Comment le même corps a-t-il pu déplaire à des hommes si différents ? Je n’y vois rien d’inexplicable. Si le parlement n’avait pas renfermé de grandes vertus et une grande action légitime, il n’aurait pas mérité la haine de Voltaire et de tant d’autres. Mais s’il n’avait pas renfermé de grands vices, il n’aurait choqué ni Fléchier, ni Leibnitz, ni tant d’autres. Le germe calviniste, nourri dans ce grand corps, devint bien plus dangereux lorsque son essence changea de nom et s’appela jansénisme. Alors les consciences étaient mises à l’aise par une hérésie qui disait : Je n’existe pas. Le venin atteignit même ces grands noms de la magistrature que les nations étrangères pouvaient envier à la France. Alors toutes les erreurs, même les erreurs ennemies entre elles, étant toujours d’accord contre la vérité, la nouvelle philosophie dans les parlements s’allia au jansénisme contre Rome.
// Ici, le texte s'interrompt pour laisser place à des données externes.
Definition set_tenant (t : string) (r : TenantRow) (d : db) : db :=
  {| accounts := accounts d; tenants := <[t := r]> (tenants d); roles := roles d; members := members d; assigned := assigned d; branches := branches d;
     plans := plans d; free_plan := free_plan d; outbox := outbox d |}.
Definition set_roles (m : gmap key RoleRow) (d : db) : db :=
  {| accounts := accounts d; tenants := tenants d; roles := m; members := members d; assigned := assigned d; branches := branches d; plans := plans d;
     free_plan := free_plan d; outbox := outbox d |}.
Definition set_members (m : gmap key MemberRow) (d : db) : db :=
  {| accounts := accounts d; tenants := tenants d; roles := roles d; members := m; assigned := assigned d; branches := branches d; plans := plans d;
     free_plan := free_plan d; outbox := outbox d |}.
Definition set_assigned (m : gmap key (list string)) (d : db) : db :=
  {| accounts := accounts d; tenants := tenants d; roles := roles d; members := members d; assigned := m; branches := branches d; plans := plans d;
     free_plan := free_plan d; outbox := outbox d |}.
Definition set_branches (m : gmap key BranchRow) (d : db) : db :=
  {| accounts := accounts d; tenants := tenants d; roles := roles d; members := members d; assigned := assigned d; branches := m; plans := plans d;
     free_plan := free_plan d; outbox := outbox d |}.
Definition outbox_add (e : StoreEvent) : tx unit :=
  modify (fun d => {| accounts := accounts d; tenants := tenants d; roles := roles d; members := members d; assigned := assigned d; branches := branches d;
    plans := plans d; free_plan := free_plan d; outbox := outbox d ++ [e] |}).
Definition classifyIntegrationError (e : thrown) : Classification :=
  match e with
  | DomainThrown c after =>
      match c with
      | PROVIDER_RATE_LIMITED => {| cl_category := TRANSIENT; cl_code := OwnCode c; cl_retryable := true; cl_retryAfterSeconds := after |}
      | PROVIDER_UNAVAILABLE | PROVIDER_CIRCUIT_OPEN | WEBHOOK_PERSISTENCE_FAILED =>
          {| cl_category := TRANSIENT; cl_code := OwnCode c; cl_retryable := true; cl_retryAfterSeconds := None |}
      | PROVIDER_TIMEOUT_UNKNOWN_OUTCOME => {| cl_category := UNKNOWN_OUTCOME; cl_code := OwnCode c; cl_retryable := true; cl_retryAfterSeconds := None |}
      | EXTERNAL_SKU_UNKNOWN | SKU_MAPPING_NOT_FOUND | SKU_MAPPING_CONFLICT | INTERNAL_VARIANT_INACTIVE | EXTERNAL_ORDER_MAPPING_REQUIRED
      | EXTERNAL_ORDER_STATE_CONFLICT | INVENTORY_PUBLICATION_CONFLICT =>
          {| cl_category := BUSINESS_CONFLICT; cl_code := OwnCode c; cl_retryable := false; cl_retryAfterSeconds := None |}
      | _ => {| cl_category := PERMANENT_CONFIG; cl_code := OwnCode c; cl_retryable := false; cl_retryAfterSeconds := None |}
      end
  | OtherThrown msg =>
      if existsb (fun w => includes w msg) ["ETIMEDOUT"; "ECONNRESET"; "503"; "502"; "429"]
      then {| cl_category := TRANSIENT; cl_code := TRANSIENT_NETWORK_ERROR; cl_retryable := true; cl_retryAfterSeconds := None |}
      else {| cl_category := PERMANENT_CONFIG; cl_code := UNHANDLED_INTEGRATION_ERROR; cl_retryable := false; cl_retryAfterSeconds := None |}
  end.

(** ** The connection aggregate *)

Record ChannelConnectionAggregate := { cx_id : string; cx_tenantId : string; cx_provider : MarketplaceProvider; cx_status : ConnectionStatus;
  cx_safetyStockBuffer : number; cx_stockAllocationPercent : number }.

Definition assertValidAllocationPolicy (safetyBuffer allocationPct : number) : res unit :=
  if negb (isFinite safetyBuffer) || nlt safetyBuffer (int 0) then refuse VALIDATION_ERROR 422
  else if negb (isFinite allocationPct) || nlt allocationPct (int 0) || nlt (int 100) allocationPct then refuse VALIDATION_ERROR 422
  else Ok tt.

Definition new_connection (id tenantId : string) (provider : MarketplaceProvider) (status : ConnectionStatus) (buffer pct : number) : res ChannelConnectionAggregate :=
  _ ← assertValidAllocationPolicy buffer pct;
  Ok {| cx_id := id; cx_tenantId := tenantId; cx_provider := provider; cx_status := status; cx_safetyStockBuffer := buffer; cx_stockAllocationPercent := pct |}.

Definition transitionTo (c : ChannelConnectionAggregate) (next : ConnectionStatus) : res ChannelConnectionAggregate :=
  _ ← assertValidConnectionTransition (cx_status c) next;
  Ok {| cx_id := cx_id c; cx_tenantId := cx_tenantId c; cx_provider := cx_provider c; cx_status := next; cx_safetyStockBuffer := cx_safetyStockBuffer c;
        cx_stockAllocationPercent := cx_stockAllocationPercent c |}.

Definition updateAllocationPolicy (c : ChannelConnectionAggregate) (safetyBuffer allocationPct : number) : res ChannelConnectionAggregate :=
  _ ← assertValidAllocationPolicy safetyBuffer allocationPct;
  Ok {| cx_id := cx_id c; cx_tenantId := cx_tenantId c; cx_provider := cx_provider c; cx_status := cx_status c; cx_safetyStockBuffer := mathFloor safetyBuffer;
        cx_stockAllocationPercent := mathFloor allocationPct |}.
(** A return without lines takes its share of every line of the order. *)
Definition proportional_line (o : OrderFact) (refundAmountStr : string) (restocked : bool) (e : string * LineFact) : ReturnWrite :=
  let l := e.2 in
  let orderNetScaled := scaled (sub0 (of_bigint (of_subtotal o)) (of_bigint (of_discount o))) in
  let refundScaled := scaled refundAmountStr in
  let ratioNum := if 0 <? orderNetScaled then refundScaled else DECIMAL_SCALE in
  let ratioDen := if 0 <? orderNetScaled then orderNetScaled else DECIMAL_SCALE in
  let lineRefundScaled := if 0 <? orderNetScaled then Z.quot (refundScaled * scaled (of_bigint (lf_net l))) orderNetScaled else refundScaled in
  let lineUnitsScaled := Z.quot (scaled (of_numeric (lf_quantity l)) * ratioNum) ratioDen in
  let lineCogsScaled := if restocked then Z.quot (scaled (of_bigint (lf_cogs l)) * ratioNum) ratioDen else 0 in
  let lineCogsStr := formatScaledDecimal lineCogsScaled 0 in
  {| rw_ref := {| pr_variant := lf_variant l; pr_product := lf_product l; pr_sku := lf_sku l; pr_name := lf_name l; pr_category := lf_category l; pr_brand := lf_brand l |};
     rw_delta := return_product (formatScaledDecimal lineUnitsScaled 4) (formatScaledDecimal lineRefundScaled 0) lineCogsStr; rw_units := lineUnitsScaled;
     rw_cogs := scaled lineCogsStr |}.

Definition return_writes (raw : list ReturnLine) (orderLines : list (string * LineFact)) (order : option OrderFact) (refundAmountStr : string) (restocked : bool)
    : list ReturnWrite :=
  match raw with
  | [] => match order with Some o => map (proportional_line o refundAmountStr restocked) orderLines | None => [] end
  | _ => map (return_line orderLines refundAmountStr restocked) raw
  end.

(** A return whose lines are not known counts one unit. *)
Definition returned_units (raw : list ReturnLine) (orderLines : list (string * LineFact)) (order : option OrderFact) (ws : list ReturnWrite) : Z :=
  match raw, orderLines, order with [], [], _ | [], _, None => parseScaledDecimal (VNum (int 1)) | _, _, _ => total rw_units ws end.

Definition return_delta (refund units cogs : string) : ReturnDelta :=
  {| rd_refund := refund; rd_net := sub0 "0" refund; rd_cogs := cogs; rd_profit := sub0 cogs refund; rd_units := units |}.

Definition write_return (gens : list string) (tenantId : string) (f : ReturnFact) (ws : list ReturnWrite) (d : ReturnDelta) (b : Books) : Books :=
  let place g := {| pl_tenant := tenantId; pl_generation := g; pl_date := rf_date f; pl_branch := rf_branch f |} in
  let b1 := fold_left (fun b w => for_generations gens (fun g => applyProductSummaryDelta (place g) (rw_ref w) (rw_delta w)) b) ws b in
  for_generations gens (fun g => applyReturnDeltaToSummaries (place g) {| at_channel := rf_channel f; at_employee := rf_seller f; at_group := rf_group f |} d) b1.
Lemma contributed_net o : order_ok o -> co_net (of_contributed o) = co_gross (of_contributed o) - co_discount (of_contributed o).
Proof.
  intros [-> _]. unfold stored_target, computeTargetOrderContribution. cbn [ti_status ti_subtotal ti_discountTotal ti_cogsTotal ti_unitsTotal default from_option id].
  change (parseScaledDecimal (VStr ?y)) with (scaled y). unfold zero_money. autorewrite with text. cbv zeta. destruct (String.eqb _ "COMPLETED"); [|by destruct (String.eqb _ "CONFIRMED")].
  cbn [contribution_row co_net co_gross co_discount ov_netRevenue ov_grossRevenue ov_discount]. rewrite <- Z.mul_sub_distr_r, !format_scaled_bigint. by autorewrite with text.
Qed.

Lemma ksum_combine {K A} `{Countable K} (f g h : K -> A -> Z) (m : gmap K A) : (forall k x, m !! k = Some x -> f k x = g k x - h k x) -> ksum f m = ksum g m - ksum h m.
Proof. intros Hf. rewrite (key_sum_ext f (fun k x => g k x - h k x)) by done. unfold ksum. by rewrite <- total_sub. Qed.

Lemma here_sub {A} date branch (f g h : A -> Z) t d b k x : f x = g x - h x -> here date branch f t d b k x = here date branch g t d b k x - here date branch h t d b k x.
Proof. intros E. unfold here. destruct (_ && _)%bool; lia. Qed.
(** C2, as stated, fails: a second add under the name of an existing
    profile succeeds, writes a second row and a second CREATE_PROFILE
    event, and leaves a reachable store in which the name occurs twice. *)
Lemma duplicate_name_accepted :
  names one_work = ["work"] ∧
  (run second_work one_work).1 = inr "add" ∧
  names work_twice = ["work"; "work"] ∧
  awscredential work_twice ≠ awscredential one_work ∧
  length (events "CREATE_PROFILE" "work" work_twice) = 2%nat ∧
  reachable work_twice ∧ ¬ NoDup (names work_twice).
Proof.
  repeat split; try reflexivity.
  - discriminate.
  - exact work_twice_reachable.
  - intros H. apply NoDup_cons in H as [H _]. apply H. left.
Qed.

(** C2, amended: add never looks for an existing name.  For every store
    and every name that a profile already has, an add that prompts for
    its fields and is given that name succeeds, appends a further row
    under that name and a further CREATE_PROFILE event for it.  Names are
    not unique in every reachable store. *)
Theorem add_ignores_existing_name (s : Store) (name : string) :
  name ∈ names s →
  (∀ (k sc r : string) (rest : list string) (now : Z),
      ProfileManager.add None None None None (tty s (name :: k :: sc :: r :: rest) now)
      = (inr "add", tty (after_add s name k sc r now) rest now) ∧
      names (after_add s name k sc r now) = (names s ++ [name])%list ∧
      events "CREATE_PROFILE" name (after_add s name k sc r now)
      = (events "CREATE_PROFILE" name s ++ [added_event name now])%list ∧
      ¬ NoDup (names (after_add s name k sc r now))) ∧
  (∃ s', reachable s' ∧ ¬ NoDup (names s')).
Proof.
  intros Hin. split.
  - intros k sc r rest now.
    assert (Hn : names (after_add s name k sc r now) = (names s ++ [name])%list).
    { unfold names, after_add. simpl. by rewrite fmap_app. }
    repeat split.
    + exact Hn.
    + unfold events, after_add. simpl. rewrite filter_app.
      by rewrite filter_cons_True, filter_nil.
    + rewrite Hn. intros Hnd. apply NoDup_app in Hnd as (_ & Hd & _).
      apply (Hd name Hin). by left.
  - exists work_twice. split; [exact work_twice_reachable|].
    intros H. apply NoDup_cons in H as [H _]. apply H. left.
Qed.
(** ** The URI of the node of a concept *)

Lemma count_zero c (s : ustring) : count c s = 0%nat <-> (c ∉ s).
Proof.
  induction s as [|x s IH]; simpl.
  - split; [intros _; apply not_elem_of_nil|done].
  - rewrite not_elem_of_cons. destruct (N.eqb_spec x c) as [->|Hx].
    + split; [done|]. by intros [? _].
    + rewrite IH. split; [intros ?; by split|intros [_ ?]; done].
Qed.

Lemma normal_segment_no_slash (s : ustring) :
  c_slash ∉ s ->
  (c_slash ∉ replace_char c_space c_underscore s)
  /\ (c_slash ∉ replace_char c_space c_underscore (rstrip s)).
Proof.
  intros Hs. apply count_zero in Hs. split; apply count_zero.
  - by rewrite count_replace.
  - by rewrite count_replace, count_rstrip.
Qed.

(** The normal form of the URI of a concept: only the last segment can
    lose trailing white space, and every space becomes an underscore. *)
Lemma concept_uri_normal (language name' disambiguation : ustring) :
  normalize_uri (U "/concept/" ++ language ++ U "/" ++ name'
                 ++ (if bool_decide (disambiguation = []) then []
                     else U "/" ++ disambiguation))
  = U "/concept/" ++ replace_char c_space c_underscore language ++ U "/"
    ++ (if bool_decide (disambiguation = [])
        then replace_char c_space c_underscore (rstrip name')
        else replace_char c_space c_underscore name' ++ U "/"
             ++ replace_char c_space c_underscore (rstrip disambiguation)).
Proof.
  change (U "/concept/") with (c_slash :: U "concept" ++ [c_slash]).
  rewrite normalize_uri_prefix;
    [| done | done | apply (bool_decide_unpack _); vm_compute; exact I].
  f_equal. change (U "/" ++ ?x) with ([c_slash] ++ x).
  rewrite (app_assoc language [c_slash]), (rstrip_prefix language _ c_slash) by done.
  unfold replace_char at 1. rewrite !fmap_app. fold (replace_char c_space c_underscore).
  rewrite <- app_assoc. f_equal. f_equal.
  destruct (bool_decide (disambiguation = [])).
  - by rewrite app_nil_r.
  - rewrite (app_assoc name' [c_slash]), (rstrip_prefix name' _ c_slash) by done.
    unfold replace_char at 1. rewrite !fmap_app.
    fold (replace_char c_space c_underscore). by rewrite <- app_assoc.
Qed.
(** The positions, from [i], of the phases that are green for more than
    5 s. *)
Fixpoint long_green_positions (i : nat) (phases_list : list NetPhase) : list nat :=
  match phases_list with
  | [] => []
  | phase :: rest =>
      if is_long_green phase then i :: long_green_positions (S i) rest
      else long_green_positions (S i) rest
  end.

(* ===================================================================== *)
(** ** tools/generate_detector_config.py: lanes and detectors *)
(* ===================================================================== *)

(** The character [_]. *)
Definition underscore : Ascii.ascii := Ascii.ascii_of_nat 95.

(** [s.split(sep)] for a separator of one character. *)
Fixpoint split_on (sep : Ascii.ascii) (s : string) : list string :=
  match s with
  | EmptyString => [EmptyString]
  | String c rest =>
      if Ascii.eqb c sep then EmptyString :: split_on sep rest
      else match split_on sep rest with
           | first :: others => String c first :: others
           | [] => [String c EmptyString]
           end
  end.

(** [sep.join(parts)] *)
Fixpoint join_with (sep : string) (parts : list string) : string :=
  match parts with
  | [] => EmptyString
  | [part] => part
  | part :: rest => part +:+ sep +:+ join_with sep rest
  end.

(** ["_".join(lane_id.split("_")[:-1])] (generate_detector_config.py:159-161) *)
Definition get_edge_from_lane (lane_id : string) : string :=
  join_with "_" (removelast (split_on underscore lane_id)).

(** [f"{from_edge}_{from_lane_idx}"] (generate_detector_config.py:126) *)
Definition lane_id_of (from_edge from_lane_idx : string) : string :=
  from_edge +:+ "_" +:+ from_lane_idx.

(** One detector element of the additional file: its [id] and its [lane]. *)
Definition DetectorElement : Type := string * string.
(** * Type Motion: the video-to-GIF conversion and the operation poller

    A shallow embedding of [createGifFromVideo] (src/utils.ts) and of
    [pollForVideo] (the Gemini service module), with the properties the
    specification states about them.

    JavaScript numbers are IEEE-754 binary64 values.  They are modelled by
    the Standard Library's [spec_float] with [prec = 53] and [emax = 1024];
    products and quotients are the library's correctly rounded [SFmul] and
    [SFdiv].  The results of [Math.floor] and the loop counter are
    integer-valued doubles: they are carried by their exact integer value,
    with the rounding of [x + 1] and [x - 1] written out ([roundZ]). *)

From Stdlib Require Import ZArith NArith Zquot List String Bool Lia.
From Stdlib Require Import Strings.Byte.
From Stdlib Require Import Floats.SpecFloat.
Import ListNotations.
Open Scope Z_scope.

(** ** ECMAScript numbers *)

Module Num.

Definition prec : Z := 53.
Definition emax : Z := 1024.

Definition number := spec_float.

(** The double nearest to an integer (a numeric literal such as [400]). *)
Definition ofZ (z : Z) : number := binary_normalize prec emax z 0 false.

Definition mul : number -> number -> number := SFmul prec emax.
Definition div : number -> number -> number := SFdiv prec emax.

(** [ToBoolean]: [+0], [-0] and [NaN] are falsy, every other number is truthy. *)
Definition truthy (x : number) : bool :=
  match x with
  | S754_zero _ | S754_nan => false
  | _ => true
  end.

(** [x || y] on numbers. *)
Definition or (x y : number) : number := if truthy x then x else y.

(** An integer-valued double, [NaN] or an infinity.  [-0] is carried as [0]:
    no operation below tells them apart. *)
Inductive integral :=
| INaN
| IInf (negative : bool)
| IInt (z : Z).

(** [Math.floor]: exact, the largest integer not above [x].  A finite double
    is [(-1)^s * m * 2^e]; [Z.shiftl] by a negative [e] is the flooring
    division by [2^(-e)]. *)
Definition Math_floor (x : number) : integral :=
  match x with
  | S754_nan => INaN
  | S754_infinity s => IInf s
  | S754_zero _ => IInt 0
  | S754_finite s m e => IInt (Z.shiftl (if s then Z.neg m else Z.pos m) e)
  end.

Definition toNumber (x : integral) : number :=
  match x with
  | INaN => S754_nan
  | IInf s => S754_infinity s
  | IInt z => ofZ z
  end.

(** The integer-valued double nearest to the integer [z], ties to even.
    Integers of at most 53 bits are doubles; a longer one loses its [k] low
    bits. *)
Definition roundZ (z : Z) : Z :=
  let a := Z.abs z in
  let k := Z.log2 a + 1 - prec in
  if k <=? 0 then z
  else
    let q := Z.shiftr a k in
    let r := Z.land a (Z.ones k) in
    let q' := match r ?= Z.shiftl 1 (k - 1) with
              | Lt => q
              | Gt => q + 1
              | Eq => if Z.even q then q else q + 1
              end in
    Z.sgn z * Z.shiftl q' k.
Alors le parlement devint en totalité un corps véritablement anti-catholique, et tel que, sans l’instinct royal de la maison de Bourbon et sans l’influence aristocratique du clergé (il n’en avait plus d’autre), la France eût été conduite infailliblement à un schisme absolu.

  1. Fléchier, Panégyrique de S. Louis, 1re partie.